Par Peter Bannister - Publié le 10/02/2024 - Michelle O'Neill à Derry en 2022. Crédit photo : Sinn Féin / Wikimedia Commons

L'arrivée de Michelle O'Neill du Sinn Féin en tant que Première ministre de l'Irlande du Nord, première nationaliste à occuper le poste depuis la partition de l'Irlande en 1921, a été saluée par beaucoup comme un séisme politique ou même un premier pas vers une réunification de l'île. Élue en 2022, elle ne prend ses fonctions que maintenant à cause du boycott de l'Assemblée parlementaire de Stormont par le DUP. Il s'agit de la principale formation des unionistes d'ascendance protestante, partisans du maintien de l'Irlande du Nord au sein du Royaume-Uni. Le DUP s'était retiré de l'Assemblée en protestant contre l'imposition suite au Brexit d'une « frontière maritime » douanière entre l'Irlande du Nord et la Grande Bretagne, craignant un affaiblissement des liens entre Belfast et le reste du Royaume-Uni. Ce boycott a laissé l'Irlande du Nord sans gouvernement pendant presque deux ans. Le leader du DUP, Jeffrey Donaldson, a finalement permis à son parti de rejoindre l'Assemblée suite à des concessions de la part de Londres, dont la suppression de la « frontière » en mer d'Irlande et la promesse de 2,5 milliards de livres de soutien économique pour la région.
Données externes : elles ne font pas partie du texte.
(* ===== verification/LockOrder.v ===== *)
(** * Locks and memory orders (evenk/spinlock.h: spin_lock, tatas_lock)

    What a lock promises beyond mutual exclusion: whoever enters knows of all
    accesses to the data by those who were inside before, so that data accessed
    under the lock needs no atomics.  The locks are here again over [Memory],
    with the orders of the source, so that a load can return an old value; they
    keep the laws of the lock interface, and with them the theorems on its
    clients hold. *)

From stdpp Require Import prelude functions.
From S2P Require Import Prelude Memory Lock Spinlock.
Local Open Scope Z_scope.

(** ** Locks over a memory *)

Class MemoryLock (L : Lock) : Type := {
  ml_memory : lock_state -> memory;
  ml_touch : nat -> lock_state -> lock_state;   (* an access to the data *)
}.

Class OrderedLock (L : Lock) {LL : LockLaws L} {ML : MemoryLock L} : Type := {
  ol_touch u s : ml_memory (ml_touch u s) = touch u data (ml_memory s);
  ol_inv_touch s f u : lock_inv s f -> f u = l_in -> lock_inv (ml_touch u s) f;
  ol_synced s f u : lock_inv s f -> f u = l_in -> synced data (ml_memory s) u;
}.

(** ** Threads that access the data under the lock *)

Section guarded.
Context (L : Lock) {LL : LockLaws L} {ML : MemoryLock L}.

Inductive guarded_choice : Type :=
| Client (c : client_choice L)
| Touch.

Definition guarded_step (u : nat) (s : lock_state) (st : standing L) (c : guarded_choice) :
    option (lock_state * standing L) :=
  match c, st with
  | Client c, _ => client_step L u s st c
  | Touch, l_in => Some (ml_touch u s, l_in)
  | Touch, _ => None
  end.

Definition guarded_exec : pool lock_state (standing L) -> nat * guarded_choice ->
    option (pool lock_state (standing L)) := pool_exec guarded_step.

Definition guarded_reached : pool lock_state (standing L) -> Prop :=
  reachable_in guarded_exec (client_start L) (fun s => covered L s = true).

(** In every run the laws cover, a thread inside is alone and its accesses to the
    data do not race. *)
Definition protects : Prop :=
  forall s u, guarded_reached s -> pcs s !! u = Some l_in ->
    synced data (ml_memory (shared s)) u /\ forall v, pcs s !! v = Some l_in -> v = u.

Context {OL : OrderedLock L}.

Lemma guarded_inv s : guarded_reached s -> client_inv L s.
Proof.
  apply (invariant_in_reachable _ _ _ (client_inv L)). destruct (client_invariant L) as [H0 H1].
  split; [done|]. intros s0 [u c] s1 Hw Hi He Hw'. destruct c as [c|].
  - by eapply (H1 s0 (u, c)).
  - pool_step He. destruct p; try done. injection Ht as <- <-. destruct Hi as (f & Hf & Hi).
    exists f. simpl. rewrite list_insert_id by done. split; [done|]. apply ol_inv_touch; [done|].
    rewrite Hf. unfold stand. by rewrite Hp.
Qed.

Lemma ordered_protects : protects.
Proof.
  intros s u (f & Hf & Hi)%guarded_inv Hu. assert (f u = l_in) as Eu by (rewrite Hf; unfold stand; by rewrite Hu).
  split; [by eapply ol_synced|]. intros v Hv. apply (lock_excludes (shared s) f v u); [done| |auto].
  rewrite Hf. unfold stand. by rewrite Hv.
Qed.
End guarded.

(** ** A lock and the same lock without orders *)

(** Standings of two locks whose methods have corresponding states. *)
Section map_standing.
Context {L L' : Lock} (h : lock_pc (Lock := L) -> lock_pc (Lock := L')).

Definition map_standing (x : standing L) : standing L' :=
  match x with
  | l_out => l_out
  | l_in => l_in
  | l_shared => l_shared
  | l_busy op p => l_busy op (h p)
  end.

Lemma map_standing_insert (f : nat -> standing L) u x v :
  map_standing ((<[u := x]> f) v) = (<[u := map_standing x]> (fun v => map_standing (f v))) v.
Proof. destruct (decide (v = u)) as [->|]; [by rewrite !fn_lookup_insert|by rewrite !fn_lookup_insert_ne]. Qed.

Lemma map_standing_resumed op r :
  map_standing (resumed op r) = resumed op (match r with inl p => inl (h p) | inr b => inr b end).
Proof. destruct r as [p|b]; [done|]. by destruct op, b. Qed.

Lemma map_standing_holding x : holding (map_standing x) = holding x.
Proof. by destruct x as [| | |[] ?]. Qed.
End map_standing.

(** ** Locks that are one flag *)

(** The location of [lock_]. *)
Definition flag : nat := 0.

Section flag_locks.
Context {L : Lock} (good : lock_op -> lock_pc -> bool).

(** The holder knows the data, and a free lock hands it over. *)
Record weak_flag_inv (m : memory) (f : nat -> standing L) : Prop := {
  wi_wf : wf m;
  wi_flag : flag_lock_inv good (negb (value_of m flag =? 0)) f;
  wi_synced u : holding (f u) = true -> synced data m u;
  wi_handed : value_of m flag = 0 -> handed data m (last_msg m flag);
}.

Lemma weak_flag_init : weak_flag_inv memory_init (fun _ => l_out).
Proof.
  split; [apply wf_init|apply flag_lock_init|done|]. intros _. exists (0%nat, fun _ => 0%nat). split; [by left|done].
Qed.

Lemma weak_flag_update m m' f u st :
  weak_flag_inv m f -> extends m m' ->
  match st with l_shared => False | l_busy op p => good op p = true | _ => True end ->
  (value_of m' flag = value_of m flag /\ holding st = holding (f u)) \/
  (value_of m' flag <> 0 /\ value_of m flag <> 0 /\ holding st = holding (f u)) \/
  (value_of m flag = 0 /\ value_of m' flag <> 0 /\ holding st = true) \/
  (value_of m' flag = 0 /\ holding (f u) = true /\ holding st = false) ->
  (holding st = true -> synced data m' u) -> (value_of m' flag = 0 -> handed data m' (last_msg m' flag)) ->
  weak_flag_inv m' (<[u := st]> f).
Proof.
  intros [H1 H2 H3 H4] Hx Hg Hc Hs Hh. split; [apply Hx| | |done].
  - apply (flag_lock_inv_update good (negb (value_of m flag =? 0))); [done|done|].
    destruct (Z.eqb_spec (value_of m flag) 0), (Z.eqb_spec (value_of m' flag) 0); simpl; intuition congruence.
  - intros v. destruct (decide (v = u)) as [->|Hv]; [by rewrite fn_lookup_insert|].
    rewrite fn_lookup_insert_ne by done. intros Hv'. eapply extends_synced; [done|done|auto].
Qed.

(** The state of a method changes, and the lock is not touched. *)
Lemma weak_flag_stay m f u st :
  weak_flag_inv m f ->
  match st with l_shared => False | l_busy op p => good op p = true | _ => True end ->
  holding st = holding (f u) -> weak_flag_inv m (<[u := st]> f).
Proof.
  intros H Hg Hh. eapply weak_flag_update; [done|apply extends_refl, H|done|by left| |apply H].
  rewrite Hh. apply H.
Qed.

(** The flag is read, perhaps an old value. *)
Lemma weak_flag_load m f u st t z m' :
  weak_flag_inv m f -> load relaxed u flag t m = Some (z, m') ->
  match st with l_shared => False | l_busy op p => good op p = true | _ => True end ->
  holding st = holding (f u) -> weak_flag_inv m' (<[u := st]> f).
Proof.
  intros H Hl Hg Hh. pose proof (extends_load _ _ _ _ _ _ _ (wi_wf _ _ H) Hl) as Hx.
  assert (last_msg m' flag = last_msg m flag) as E by (by apply load_Some in Hl as (? & _ & _ & _ & ->)).
  eapply weak_flag_update; [done|done|done|left; unfold value_of; by rewrite E| |].
  - rewrite Hh. intros ?. eapply extends_synced; [done|done|by apply (wi_synced _ _ H)].
  - unfold value_of. rewrite E. intros ?. eapply extends_handed; [done|done|by apply (wi_handed _ _ H)].
Qed.

(** The flag is set. *)
Lemma weak_flag_set m f u st :
  let x := rmw acquire u flag (fun _ => 1) m in
  weak_flag_inv m f ->
  match st with l_shared => False | l_busy op p => good op p = true | _ => True end ->
  holding (f u) = false -> holding st = (x.1 =? 0) -> weak_flag_inv x.2 (<[u := st]> f).
Proof.
  intros x H Hg Hu Hh. assert (value_of x.2 flag = 1) as Ev.
  { apply append_value. }
  assert (x.1 = value_of m flag) as Ex by done. rewrite Ex in Hh.
  eapply weak_flag_update; [done|apply extends_rmw; [apply H|done]|done| | |by rewrite Ev].
  - rewrite Ev, Hh, Hu. destruct (Z.eqb_spec (value_of m flag) 0); [right; right; left|right; left]; done.
  - rewrite Hh. intros E%Z.eqb_eq. apply rmw_synced; [apply H|done|by apply (wi_handed _ _ H)].
Qed.

(** The flag is cleared. *)
Lemma weak_flag_clear std m f u st :
  weak_flag_inv m f ->
  match st with l_shared => False | l_busy op p => good op p = true | _ => True end ->
  holding (f u) = true -> holding st = false -> weak_flag_inv (store std release u flag 0 m) (<[u := st]> f).
Proof.
  intros H Hg Hu Hh. eapply weak_flag_update; [done|apply extends_store; [apply H|done]|done| |by rewrite Hh|].
  - right; right; right. split; [|done]. apply append_value.
  - intros _. apply store_handed; [apply H|done|by apply (wi_synced _ _ H)].
Qed.

Lemma weak_flag_touch m f u : weak_flag_inv m f -> f u = l_in -> weak_flag_inv (touch u data m) f.
Proof.
  intros [H1 H2 H3 H4] Hu.
  assert (last_msg (touch u data m) flag = last_msg m flag) as E by (unfold touch; by rewrite append_last, decide_False).
  assert (value_of m flag <> 0) as Hv.
  { intros Ev. destruct H2 as [[_ H2] _]. rewrite Ev in H2. simpl in H2.
    assert (false = true); [|done]. apply H2. exists u. by rewrite Hu. }
  split; [by apply touch_wf|unfold value_of; by rewrite E| |].
  - intros v Hh. assert (v = u) as -> by (apply H2; [done|by rewrite Hu]). by apply touch_synced.
  - unfold value_of. rewrite E. by intros ?%Hv.
Qed.
End flag_locks.

(** ** spin_lock *)

Module WeakSpin.
Import SpinLock.

Definition step (std : standard) (u : nat) (m : memory) (p : pc) (_ : unit) : option (memory * (pc + bool)) :=
  match p with
  | LockTestAndSet =>
      let x := rmw acquire u flag (fun _ => 1) m in
      Some (x.2, if x.1 =? 0 then inr true else inl LockBackoff)
  | LockBackoff => Some (m, inl LockTestAndSet)
  | TryTestAndSet => let x := rmw acquire u flag (fun _ => 1) m in Some (x.2, inr (x.1 =? 0))
  | UnlockClear => Some (store std release u flag 0 m, inr true)
  end.
End WeakSpin.

Definition weak_spin_lock (std : standard) : Lock := {|
  lock_state := memory; lock_init := memory_init;
  lock_pc := SpinLock.pc; lock_choice := unit;
  lock_enter := SpinLock.enter; lock_step := WeakSpin.step std |}.

(** ** tatas_lock *)

Module WeakTatas.
Import TatasLock.

(** The choice is the store the inner load returns. *)
Definition step (std : standard) (u : nat) (m : memory) (p : pc) (t : nat) : option (memory * (pc + bool)) :=
  match p with
  | LockExchange =>
      let x := rmw acquire u flag (fun _ => 1) m in
      Some (x.2, if x.1 =? 0 then inr true else inl LockBackoff)
  | LockBackoff => Some (m, inl LockLoad)
  | LockLoad =>
      x ← load relaxed u flag t m;
      Some (x.2, inl (if x.1 =? 0 then LockExchange else LockBackoff))
  | TryExchange => let x := rmw acquire u flag (fun _ => 1) m in Some (x.2, inr (x.1 =? 0))
  | UnlockStore => Some (store std release u flag 0 m, inr true)
  end.
End WeakTatas.

Definition weak_tatas_lock (std : standard) : Lock := {|
  lock_state := memory; lock_init := memory_init;
  lock_pc := TatasLock.pc; lock_choice := nat;
  lock_enter := TatasLock.enter; lock_step := WeakTatas.step std |}.

(** A call of a method of a flag lock. *)
Ltac weak_flag_call H :=
  apply weak_flag_stay; [exact H| |];
  match goal with Hc : callable (?f ?u) ?op = true, He : _ = Some _ |- _ =>
    destruct (f u), op; simpl in *; by simplify_eq end.

#[export] Instance weak_spin_laws std : LockLaws (weak_spin_lock std).
Proof.
  refine (Build_LockLaws (weak_spin_lock std) (fun _ _ => true) (fun _ _ => true)
            (weak_flag_inv (L := weak_spin_lock std) spin_good) _ _ _ _).
  - apply weak_flag_init.
  - intros s f u op p H Hc _ He. weak_flag_call H.
  - intros s f u op p c s' r H Hu _ Hs. pose proof (proj2 (wi_flag _ _ _ H) u) as Hg. rewrite Hu in Hg.
    destruct op, p; simpl in *; try done; injection Hs as <- <-.
    + apply weak_flag_set; rewrite ?Hu; try done; by destruct (_ =? _).
    + apply weak_flag_stay; by rewrite ?Hu.
    + apply weak_flag_set; rewrite ?Hu; try done; by destruct (_ =? _).
    + apply weak_flag_clear; by rewrite ?Hu.
  - intros s f u v H. apply (flag_lock_excludes _ _ _ _ _ (wi_flag _ _ _ H)).
Defined.

#[export] Instance weak_tatas_laws std : LockLaws (weak_tatas_lock std).
Proof.
  refine (Build_LockLaws (weak_tatas_lock std) (fun _ _ => true) (fun _ _ => true)
            (weak_flag_inv (L := weak_tatas_lock std) tatas_good) _ _ _ _).
  - apply weak_flag_init.
  - intros s f u op p H Hc _ He. weak_flag_call H.
  - intros s f u op p c s' r H Hu _ Hs. pose proof (proj2 (wi_flag _ _ _ H) u) as Hg. rewrite Hu in Hg.
    destruct op, p; simpl in *; try done; try injection Hs as <- <-.
    + apply weak_flag_set; rewrite ?Hu; try done; by destruct (_ =? _).
    + apply weak_flag_stay; by rewrite ?Hu.
    + destruct (load relaxed u flag c s) as [[z m']|] eqn:El; [|done]. injection Hs as <- <-.
      eapply weak_flag_load; [done|done| |by rewrite Hu]. simpl. by destruct (_ =? _).
    + apply weak_flag_set; rewrite ?Hu; try done; by destruct (_ =? _).
    + apply weak_flag_clear; by rewrite ?Hu.
  - intros s f u v H. apply (flag_lock_excludes _ _ _ _ _ (wi_flag _ _ _ H)).
Defined.

#[export] Instance weak_spin_memory std : MemoryLock (weak_spin_lock std) :=
  Build_MemoryLock (weak_spin_lock std) (fun m => m) (fun u => touch u data).
#[export] Instance weak_tatas_memory std : MemoryLock (weak_tatas_lock std) :=
  Build_MemoryLock (weak_tatas_lock std) (fun m => m) (fun u => touch u data).

#[export] Instance weak_spin_ordered std : OrderedLock (weak_spin_lock std).
Proof.
  split; [done|by intros; eapply weak_flag_touch|]. intros s f u H Hu. apply (wi_synced _ _ _ H). by rewrite Hu.
Qed.
#[export] Instance weak_tatas_ordered std : OrderedLock (weak_tatas_lock std).
Proof.
  split; [done|by intros; eapply weak_flag_touch|]. intros s f u H Hu. apply (wi_synced _ _ _ H). by rewrite Hu.
Qed.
Le parcours de Michelle O'Neill est fermement ancré dans l'alliance historique entre le Sinn Féin et l'IRA : son père était membre du mouvement paramilitaire, tout comme son cousin lointain Tony Doris, tué par les forces de sécurité britanniques en 1991. Un passé familial qu'O'Neill assume. Elle disait jusqu'en 2022 qu'il n'y avait pas, à l'époque des « Troubles », d'alternative à la violence face à la discrimination contre les Irlandais du Nord d'origine catholique - tout en soulignant que cette sombre période s'était terminée avec les accords du Vendredi Saint en 1998.

Des commentateurs comme Eamonn O'Malley ont d'ailleurs confirmé, suite à des contacts avec les leaders républicains, qu'un retour à la lutte armée serait impensable à l'heure actuelle. Prenant une décision historique qui a aliéné certains irréductibles du Sinn Féin, Michelle O'Neill a notamment accepté d'assister au couronnement du roi Charles III (dont l'oncle Lord Louis Mountbatten avait été assassiné par l'IRA en 1979). Promettant d'agir en Première ministre pour tous, elle a reconnu qu'il s'agissait d'un « évènement extrêmement important » pour beaucoup de gens en Irlande du Nord. Quant aux unionistes, s'il existe encore quelques groupuscules paramilitaires (surtout dans les bastions de la classe ouvrière tels que le Shankill Road à Belfast), le discours de leurs leaders est également devenu beaucoup plus modéré. Il faudrait d'ailleurs dire que l'élection de Michelle O'Neill n'exclut pas les unionistes de la gouvernance de l'Irlande du Nord. Conformément aux accords de 1998, le poste du vice-premier ministre – dont les pouvoirs sont égaux à ceux d'O'Neill - revient automatiquement à l'opposition, donc à Emma Little-Pengelly du DUP.

Si personne ne prévoit une recrudescence de la violence sectaire en Irlande du Nord, l'opinion publique continue pourtant à être marquée par deux lectures contradictoires quant à la question de la réunification éventuelle avec le Sud. Pour Michelle O'Neill, un referendum serait envisageable dans la décennie qui vient, tandis que pour Jeffrey Donaldson du DUP ainsi que pour le gouvernement conservateur britannique, l'avenir de l'Irlande du Nord reste solidement au sein du Royaume-Uni.

Une enquête très détaillée sur la réunification a récemment été menée à la fois en Irlande du Nord et en République d'Irlande par l'Irish Times et l'Académie Royale d'Irlande. Les résultats semblent plutôt conforter la position du DUP et du gouvernement britannique au sujet de l'avenir immédiat de l'Irlande du Nord. Le soutien pour une Irlande unie ne serait actuellement que de 30 %, même si ce chiffre est en progression (27 % en 2022), tandis que la moitié des Irlandais du Nord voudrait rester dans le Royaume-Uni. Dans le Sud, l'idée de la réunification serait par contre approuvée par deux tiers de la population, même si elle mènerait à des coûts économiques importants à court terme. Face à la question du statut de l'Irlande du Nord dans une éventuelle Irlande unie, les protestants du Nord seraient beaucoup plus hostiles à un modèle de réunification dans lequel l'Irlande du Nord cesserait tout simplement d'exister qu'à un modèle dans lequel elle garderait ses Assemblée, exécutif partagé et autonomie en matière de santé, éducation et sécurité.

Pour l'instant, la plupart des leaders à Belfast, Dublin et Londres soulignent que la priorité actuelle de l'Irlande du Nord devrait être la reconstruction de ses services publics suite à deux ans sans gouvernement, plutôt que le changement constitutionnel. Le climat politique pourrait néanmoins changer si la présidente du Sinn Féin, Mary Lou McDonald – qui estime qu'un referendum sur la réunification pourrait avoir lieu avant 2030 - venait à être élue en tant que Taoiseach (Première ministre) aux prochaines élections au Sud, que tous les habitants de l'île d'Irlande suivront de très près.